Atmosfir mencekam, tubuh Laura di dera rasa menggigil saat menghadapi keadaan ini. Malah sebaliknya, Emma tampak terkendali menghadapi kemarahan dan kekecewaan Rhys. Laura ingin menghentikan semua kejadian ini sebelum semua bertambah parah, sayangnya jawaban jujur Emma sudah terlanjur diutarakan.

"Sudah kuduga kau adalah perempuan j*lang" Maki Darcy dilingkupi oleh emosi.

"Jaga sikapmu Darcy. Aku butuh alasan jelas dari perempuan asing di depanku ini."

Hati Emma terbesit rasa perih. Baru tadi siang ia dengan Rhys begitu akrab, dan kini laki-laki itu menganggap ia adalah orang asing. Maka dari itu dirinya selalu iri dan tidak suka pada kehidupan Laura. Banyak orang yang ingin menjaga dan menyanginya, hingga mengorbankan banyak hal. Termaksud diri Emma, hanya sebagai angin lalu.

Emma tersenyum tipis, ini cara satu-satunya agar ia menstabilkan tembok kukuh untuk melindungi hati kecilnya.

"Kenapa kau berbuat seperti itu?" Nada bicara Rhys terdengar kasar. Jelas dirinya kecewa pada Emma, semua orang akan berpikir di awal Emma merupakan sosok yang menyenangkan. Nyatanya di belakangnya amat... menyedihkan.

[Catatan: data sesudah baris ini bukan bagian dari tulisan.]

Lemma lowbit_odd_part k m : index_ok (2 ^ k * (2 * m + 1)) -> lowbit (2 ^ k * (2 * m + 1)) = 2 ^ k.
Proof.
  unfold index_ok, lowbit. set (x := Z.of_nat (2 ^ k * (2 * m + 1))). intros Hx. unfold u64.
  assert (x = Z.shiftl (2 * Z.of_nat m + 1) (Z.of_nat k)) as E.
  { rewrite Z.shiftl_mul_pow2 by lia. subst x. rewrite Nat2Z.inj_mul, Nat2Z.inj_pow. lia. }
  rewrite <- Z.land_ones, Z.land_assoc, Z.land_ones by lia.
  assert (Z.land x (- x) = 2 ^ Z.of_nat k)%Z as ->.
  { rewrite E. replace (- Z.shiftl (2 * Z.of_nat m + 1) (Z.of_nat k))%Z
      with (Z.shiftl (- (2 * Z.of_nat m + 1)) (Z.of_nat k)) by (rewrite !Z.shiftl_mul_pow2 by lia; lia).
    rewrite <- Z.shiftl_land, land_opp_odd, Z.shiftl_mul_pow2 by lia. lia. }
  rewrite Z.shiftl_mul_pow2 in E by lia. rewrite Z.mod_small.
  - rewrite <- (Nat2Z.id (2 ^ k)), Nat2Z.inj_pow. done.
  - assert (0 < 2 ^ Z.of_nat k)%Z by (apply Z.pow_pos_nonneg; lia). nia.
Qed.

Lemma lowbit_bounds x : index_ok x -> 0 < lowbit x <= x.
Proof.
  intros Hx. destruct (odd_part x) as (k & m & ->); [unfold index_ok in Hx; lia|].
  rewrite lowbit_odd_part by done. pose proof (Nat.pow_nonzero 2 k ltac:(lia)). nia.
Qed.

(** The next index of [add] covers at least twice as much. *)
Lemma lowbit_next x : index_ok x -> index_ok (x + lowbit x) -> 2 * lowbit x <= lowbit (x + lowbit x).
Proof.
  intros Hx. destruct (odd_part x) as (k & m & ->); [unfold index_ok in Hx; lia|].
  rewrite lowbit_odd_part by done.
  replace (2 ^ k * (2 * m + 1) + 2 ^ k) with (2 ^ S k * (m + 1)) by (rewrite Nat.pow_succ_r'; lia).
  destruct (odd_part (m + 1)) as (a & b & ->); [lia|]. rewrite Nat.mul_assoc, <- Nat.pow_add_r.
  intros Hy. rewrite lowbit_odd_part by done. rewrite <- Nat.pow_succ_r'. apply Nat.pow_le_mono_r; lia.
Qed.

(** Between an index and the next one, cells start at or after the index. *)
Lemma lowbit_between x t :
  index_ok x -> index_ok (x + t) -> 0 < t < lowbit x -> lowbit (x + t) <= t.
Proof.
  intros Hx Hy Ht. destruct (odd_part x) as (k & m & ->); [unfold index_ok in Hx; lia|].
  rewrite lowbit_odd_part in Ht by done. destruct (odd_part t) as (a & b & ->); [lia|].
  assert (a < k) as Hak.
  { apply (Nat.pow_lt_mono_r_iff 2); [lia|]. pose proof (Nat.pow_nonzero 2 a ltac:(lia)). nia. }
  assert (2 ^ k * (2 * m + 1) + 2 ^ a * (2 * b + 1) = 2 ^ a * (2 * (2 ^ (k - a - 1) * (2 * m + 1) + b) + 1)) as E.
  { replace k with (a + S (k - a - 1)) at 1 by lia. rewrite Nat.pow_add_r, Nat.pow_succ_r'. nia. }
  rewrite E in *. rewrite lowbit_odd_part by done. nia.
Qed.

(** ** The element type: addition and its inverse, as for unsigned integers *)
Class AddLaws {T} (zero : T) (add sub : T -> T -> T) : Prop := {
  al_comm :: Comm (=) add;
  al_assoc :: Assoc (=) add;
  al_zero : forall x, add zero x = x;
  al_sub : forall x y, sub (add x y) x = y;
}.

Section fenwick.
Context {T : Type} (T_zero : T) (T_add T_sub : T -> T -> T).

Record FenwickTree := mkFenwick {
  n_ : nat;
  tree_ : list T;
}.

Implicit Types (f : FenwickTree) (tree data : list T) (i pos : nat).

(** ** Operations *)

Definition fenwick_sized (n : nat) : FenwickTree := mkFenwick n (replicate (n + 1) T_zero).

(** [for (i = pos + 1; i <= n_; i += lowbit(i)) tree_\[i\] += delta;] *)
Fixpoint add_loop (fuel n : nat) tree i (delta : T) : outcome (list T) :=
  match fuel with
  | 0 => NoFuel
  | S fuel =>
    if decide (i <= n) then
      x ← vget tree i;
      tree ← vset tree i (T_add x delta);
      add_loop fuel n tree (i + lowbit i) delta
    else Ret tree
  end.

"Karena Laura bertingkah sangat menyebalkan. Dengan anehnya dia menerima ajakan tidur dengan pria asing dalam keadaan mabuk berat, lalu mengatakan aku hanyalah manusia rendahan dan miskin karena berusaha mengusir laki-laki itu. Kemudian keesokan harinya dia mengirim pesan padaku agar menontoni dirinya bunuh diri. Tentu saja aku langsung menamparnya habis-habisan. Tindakannya sudah keterlaluan."

"Kenapa dia sampai mau melakukan bunuh diri!" Rhys geram pada semuanya. Kenapa selama ini, ia tidak mengetahui ada masalah besar menghinggapi keponakan kesayangannya itu?

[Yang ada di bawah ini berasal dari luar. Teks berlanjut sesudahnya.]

(* ===== verification/Circular.v ===== *)
(** * Circular storage shared by the ring buffer and the deque

    A sequence stored in a vector from a head index on, wrapping at the
    capacity; the lemmas say what writing past either end and moving the head
    do to the sequence. *)

From S2P Require Import Prelude.

Section circular.
Context {T : Type}.
Implicit Types (buf l : list T) (h c i : nat).

(** The sequence [l] is stored in [buf] (of [c] cells) from cell [h] on. *)
Record circ buf h c l : Prop := {
  circ_len : length buf = c;
  circ_fits : length l <= c;
  circ_head : h < c;
  circ_get : forall i, i < length l -> buf !! ((h + i) mod c) = l !! i;
}.

Lemma wrap h c i : h < c -> i <= c -> (h + i) mod c = if decide (h + i < c) then h + i else h + i - c.
Proof.
  intros Hh Hi. case_decide as Hlt; [by apply Nat.mod_small|].
  replace (h + i) with (h + i - c + 1 * c) at 1 by lia. rewrite Nat.Div0.mod_add. apply Nat.mod_small. lia.
Qed.

Lemma wrap_lt h c i : 0 < c -> (h + i) mod c < c.
Proof. intros. apply Nat.mod_upper_bound. lia. Qed.

Lemma wrap_inj h c i j : h < c -> i < c -> j < c -> (h + i) mod c = (h + j) mod c -> i = j.
Proof. intros Hh Hi Hj. rewrite !wrap by lia. repeat case_decide; lia. Qed.

(** Moving the start: cell [i] from the successor of [h] is cell [i+1] from [h]. *)
Lemma wrap_succ h c i : ((h + 1) mod c + i) mod c = (h + S i) mod c.
Proof. rewrite Nat.Div0.add_mod_idemp_l. f_equal. lia. Qed.

Lemma wrap_pred h c i : h < c -> ((h + c - 1) mod c + S i) mod c = (h + i) mod c.
Proof.
  intros Hh. rewrite Nat.Div0.add_mod_idemp_l.
  replace (h + c - 1 + S i) with (h + i + 1 * c) by lia. apply Nat.Div0.mod_add.
Qed.

Lemma circ_nil buf h c : length buf = c -> h < c -> circ buf h c [].
Proof. intros. split; cbn; lia. Qed.

Lemma circ_lookup buf h c l i x :
  circ buf h c l -> l !! i = Some x -> vget buf ((h + i) mod c) = Ret x.
Proof.
  intros Hc Hx. apply vget_Some. rewrite (circ_get _ _ _ _ Hc); [done|]. by eapply lookup_lt_Some.
Qed.

Lemma circ_snoc buf h c l x :
  circ buf h c l -> length l < c -> circ (<[(h + length l) mod c := x]> buf) h c (l ++ [x]).
Proof.
  intros [Hb Hf Hh Hg] Hl. split; rewrite ?length_insert, ?length_app; cbn [length]; [lia..|].
  intros i Hi. destruct (decide (i = length l)) as [->|Hne].
  - rewrite list_lookup_insert_eq by (rewrite Hb; apply wrap_lt; lia). by rewrite list_lookup_middle.
  - rewrite list_lookup_insert_ne by (intros E; apply wrap_inj in E; lia).
    rewrite lookup_app_l by lia. apply Hg. lia.
Qed.

Lemma circ_cons buf h c l x :
  circ buf h c l -> length l < c ->
  circ (<[(h + c - 1) mod c := x]> buf) ((h + c - 1) mod c) c (x :: l).
Proof.
  intros [Hb Hf Hh Hg] Hl. assert ((h + c - 1) mod c < c) as Hlt by (apply Nat.mod_upper_bound; lia).
  split; rewrite ?length_insert; cbn [length]; [lia..|]. intros i Hi.
  destruct i as [|i]; cbn [lookup list_lookup].
  - rewrite Nat.add_0_r, Nat.Div0.mod_mod. by rewrite list_lookup_insert_eq by lia.
  - rewrite list_lookup_insert_ne.
    + rewrite wrap_pred by done. apply Hg. lia.
    + intros E. replace ((h + c - 1) mod c) with (((h + c - 1) mod c + 0) mod c) in E at 1
        by (rewrite Nat.add_0_r; apply Nat.Div0.mod_mod).
      apply wrap_inj in E; lia.
Qed.

Lemma circ_tail buf h c x l : circ buf h c (x :: l) -> circ buf ((h + 1) mod c) c l.
Proof.
  intros [Hb Hf Hh Hg]. cbn [length] in *. split; [done|lia|apply wrap_lt; lia|].
  intros i Hi. rewrite wrap_succ. by rewrite Hg by lia.
Qed.

Lemma circ_init buf h c l x : circ buf h c (l ++ [x]) -> circ buf h c l.
Proof.
  intros [Hb Hf Hh Hg]. rewrite length_app in *. cbn [length] in *. split; [done|lia|done|].
  intros i Hi. rewrite Hg by lia. by rewrite lookup_app_l.
Qed.

(** [for (i = 0; i < n; ++i) dst\[i\] = src\[(h + i) % c\];] *)
Fixpoint copy_loop (cnt : nat) (src dst : list T) h c (i : nat) : outcome (list T) :=
  match cnt with
  | 0 => Ret dst
  | S cnt =>
    x ← vget src ((h + i) mod c);
    dst ← vset dst i x;
    copy_loop cnt src dst h c (S i)
  end.

Lemma copy_loop_ok cnt : forall src dst h c l i,
  circ src h c l -> i + cnt <= length l -> i + cnt <= length dst ->
  exists dst', copy_loop cnt src dst h c i = Ret dst' /\ length dst' = length dst /\
    (forall j, j < i -> dst' !! j = dst !! j) /\ (forall j, i <= j < i + cnt -> dst' !! j = l !! j).
Proof.
  induction cnt as [|cnt IH]; intros src dst h c l i Hc Hl Hd; cbn [copy_loop].
  { exists dst. split_and!; [done..|lia]. }
  destruct (vget_lt l i ltac:(lia)) as (x & Hx & _). rewrite (circ_lookup _ _ _ _ _ _ Hc Hx). ret_step.
  rewrite vset_lt by lia. ret_step.
  destruct (IH src (<[i:=x]> dst) h c l (S i)) as (dst' & -> & Hlen & Hlow & Hhigh); [done|rewrite ?length_insert; lia..|].
  rewrite length_insert in Hlen. exists dst'. split_and!; [done..| |].
  - intros j Hj. rewrite Hlow by lia. apply list_lookup_insert_ne. lia.
  - intros j Hj. destruct (decide (j = i)) as [->|]; [|apply Hhigh; lia].
    rewrite Hlow by lia. by rewrite list_lookup_insert_eq by lia.
Qed.

(** Copying the first [cnt] elements to the start of a fresh vector of [c'] cells. *)
Lemma copy_circ cnt src h c l x0 c' :
  circ src h c l -> cnt <= length l -> cnt <= c' -> 0 < c' ->
  exists dst, copy_loop cnt src (replicate c' x0) h c 0 = Ret dst /\ circ dst 0 c' (take cnt l).
Proof.
  intros Hc Hl Hc' Hpos. destruct (copy_loop_ok cnt src (replicate c' x0) h c l 0) as (dst & -> & Hlen & _ & Hd);
    [done|rewrite ?length_replicate; lia..|].
  rewrite length_replicate in Hlen. exists dst. split; [done|].
  split; rewrite ?length_take; [done|lia|lia|]. intros i Hi. rewrite Nat.add_0_l, Nat.mod_small by lia.
  rewrite lookup_take_lt by lia. apply Hd. lia.
Qed.
End circular.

"Maafkan aku Rhys, aku tidak bisa memberi tahumu. Aku sudah berjanji padanya untuk tidak membuka rahasianya. Tapi kau bisa bertanya dengan orangnya langsung." Emma memberi tatapan datar menghadapi kemarahan Rhys.

Alam bawah sadar Emma mengumpat berulang kali. Kehadirannya selalu membawa bencana bagi orang lain. Sampai kapan semua ini berakhir?

"Atau kau perlu bantuan, Laura?" tanya Emma begitu lembut. Ia sadar sebentar lagi Laura tak mampu berdiri di atas kakinya sendiri. Well, ia akan mengakhiri masalah ini lalu angkat kaki dan tidak akan kembali lagi, jadi tak masalah jika ia bertengkar dengan Rhys.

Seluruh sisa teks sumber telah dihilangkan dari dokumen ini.